[BRIEF]: Please transcribe the data that follows exactly, from its first line through the line that contains "Open Scope string_scope.".

[TASK MATERIAL]:
(** * VLive extractors (youtube_dl/extractor/vlive.py)

    A shallow embedding of the four extractors of [vlive.py] and the
    properties of their control flow: status resolution and dispatch for
    a single video, key fetching, live format aggregation, login,
    channel pagination and playlist unwrapping.

    Python values that come out of [json.loads] are modelled by [json];
    network calls and helper calls of the base classes are recorded as
    [event]s and answered by an environment [Env] that may depend on the
    history of earlier events (cookies, sessions). *)

From Stdlib Require Import String Ascii List ZArith Lia Bool Arith.
From Stdlib Require Import Permutation.
From Stdlib Require Import DecimalString.
Import ListNotations.

Set Warnings "-register-all".

Open Scope string_scope.
Open Scope list_scope.

Notation "a ^^ b" := (String.append a b) (at level 60, right associativity).

(* ===================================================================== *)
(** ** Python's [re], for the fragment the patterns of the file use *)
(* ===================================================================== *)

Module Re.

(** A pattern is a flat sequence of atoms; [GOpen]/[GClose] delimit a
    capturing group. Quantifiers range over one character class, which
    is all the patterns of [vlive.py] need. *)
Inductive atom : Type :=
| Lit (s : string)                 (* literal text *)
| Alt (l : list string)            (* (?:a|b|c), tried left to right *)
| Cls (c : ascii -> bool)          (* one character of a class *)
| Star (c : ascii -> bool)         (* c*  greedy *)
| Plus (c : ascii -> bool)         (* c+  greedy *)
| LazyStar (c : ascii -> bool)     (* c*? *)
| LazyPlus (c : ascii -> bool)     (* c+? *)
| GOpen                            (* ( *)
| GClose                           (* ) *)
| Backref (n : nat).               (* \n, groups counted from 0 here *)

Definition pattern := list atom.

Fixpoint strip_prefix (p s : string) : option string :=
  match p with
  | EmptyString => Some s
  | String a p' =>
    match s with
    | String b s' => if Ascii.eqb a b then strip_prefix p' s' else None
    | EmptyString => None
    end
  end.

(** Text consumed between the point where [from] started and the point
    where [to] is what remains. *)
Definition consumed (from to : string) : string :=
  substring 0 (String.length from - String.length to) from.

Section Matcher.
Context {A : Type}.

Definition orelse (x : option A) (y : option A) : option A :=
  match x with Some r => Some r | None => y end.

Fixpoint star (c : ascii -> bool) (s : string) (k : string -> option A)
  : option A :=
  match s with
  | String a s' => if c a then orelse (star c s' k) (k s) else k s
  | EmptyString => k s
  end.

Definition plus (c : ascii -> bool) (s : string) (k : string -> option A)
  : option A :=
  match s with
  | String a s' => if c a then star c s' k else None
  | EmptyString => None
  end.

Fixpoint lazy_star (c : ascii -> bool) (s : string) (k : string -> option A)
  : option A :=
  match s with
  | String a s' => orelse (k s) (if c a then lazy_star c s' k else None)
  | EmptyString => k s
  end.

Definition lazy_plus (c : ascii -> bool) (s : string) (k : string -> option A)
  : option A :=
  match s with
  | String a s' => if c a then lazy_star c s' k else None
  | EmptyString => None
  end.

Fixpoint alt (l : list string) (s : string) (k : string -> option A)
  : option A :=
  match l with
  | [] => None
  | p :: l' =>
      orelse (match strip_prefix p s with Some s' => k s' | None => None end)
             (alt l' s k)
  end.

(** Backtracking matcher. [starts] is the stack of positions where the
    groups still open began, [caps] the groups closed so far. *)
Fixpoint match_atoms (p : pattern) (s : string) (starts : list string)
         (caps : list string) (k : string -> list string -> option A)
  : option A :=
  match p with
  | [] => k s caps
  | Lit l :: p' =>
      match strip_prefix l s with
      | Some s' => match_atoms p' s' starts caps k
      | None => None
      end
  | Alt l :: p' => alt l s (fun s' => match_atoms p' s' starts caps k)
  | Cls c :: p' =>
      match s with
      | String a s' => if c a then match_atoms p' s' starts caps k else None
      | EmptyString => None
      end
  | Star c :: p' => star c s (fun s' => match_atoms p' s' starts caps k)
  | Plus c :: p' => plus c s (fun s' => match_atoms p' s' starts caps k)
  | LazyStar c :: p' =>
      lazy_star c s (fun s' => match_atoms p' s' starts caps k)
  | LazyPlus c :: p' =>
      lazy_plus c s (fun s' => match_atoms p' s' starts caps k)
  | GOpen :: p' => match_atoms p' s (s :: starts) caps k
  | GClose :: p' =>
      match starts with
      | st :: rest => match_atoms p' s rest (caps ++ [consumed st s]) k
      | [] => None
      end
  | Backref n :: p' =>
      match nth_error caps n with
      | Some g =>
          match strip_prefix g s with
          | Some s' => match_atoms p' s' starts caps k
          | None => None
          end
      | None => None
      end
  end.
End Matcher.

(** [re.match]: anchored at the start, the groups of the match. *)
Definition match_ (p : pattern) (s : string) : option (list string) :=
  match_atoms p s [] [] (fun _ caps => Some caps).

(** [re.search]: the leftmost position at which the pattern matches. *)
Fixpoint search (p : pattern) (s : string) : option (list string) :=
  match match_ p s with
  | Some caps => Some caps
  | None =>
    match s with
    | String _ s' => search p s'
    | EmptyString => None
    end
  end.

(** Character classes. *)
Definition code (a : ascii) : nat := nat_of_ascii a.
Definition is_char (x : ascii) (a : ascii) : bool := Ascii.eqb a x.
Definition between (lo hi : nat) (a : ascii) : bool :=
  Nat.leb lo (code a) && Nat.leb (code a) hi.
Definition dot (a : ascii) : bool := negb (Nat.eqb (code a) 10).
Definition digit (a : ascii) : bool := between 48 57 a.
Definition digit_or_upper (a : ascii) : bool := digit a || between 65 90 a.
Definition digit_or_dash (a : ascii) : bool :=
  digit a || Nat.eqb (code a) 45.
(** [\s] on a [str] pattern, for code points below 256. *)
Definition space (a : ascii) : bool :=
  between 9 13 a || between 28 32 a
  || Nat.eqb (code a) 133 || Nat.eqb (code a) 160.
Definition none_of (l : list ascii) (a : ascii) : bool :=
  negb (existsb (Ascii.eqb a) l).
Definition one_of (l : list ascii) (a : ascii) : bool :=
existsb (Ascii.eqb a) l.

End Re.


(* ===================================================================== *)
(** ** Python values *)
(* ===================================================================== *)

(** What [json.loads] returns. [JNull] is Python's [None]. Numbers are the
    integers the site uses for ids and flags. [JObj] lists the items of a
    [dict]; a key is looked up from the left. *)
Inductive json : Type :=
| JNull
| JBool (b : bool)
| JNum (n : Z)
| JStr (s : string)
| JArr (l : list json)
| JObj (l : list (string * json)).

(** Exceptions, by their Python class. [RegexNotFoundError] is a subclass
    of [ExtractorError]. *)
Inductive exn : Type :=
| ExtractorError (msg : string) (expected : bool)
| RegexNotFoundError (msg : string)
| KeyError (key : string)
| TypeError
| AttributeError
| UnboundLocalError
| AssertionError.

[EXPECTED ANSWER]:
(** * VLive extractors (youtube_dl/extractor/vlive.py)

    A shallow embedding of the four extractors of [vlive.py] and the
    properties of their control flow: status resolution and dispatch for
    a single video, key fetching, live format aggregation, login,
    channel pagination and playlist unwrapping.

    Python values that come out of [json.loads] are modelled by [json];
    network calls and helper calls of the base classes are recorded as
    [event]s and answered by an environment [Env] that may depend on the
    history of earlier events (cookies, sessions). *)

From Stdlib Require Import String Ascii List ZArith Lia Bool Arith.
From Stdlib Require Import Permutation.
From Stdlib Require Import DecimalString.
Import ListNotations.

Set Warnings "-register-all".

Open Scope string_scope.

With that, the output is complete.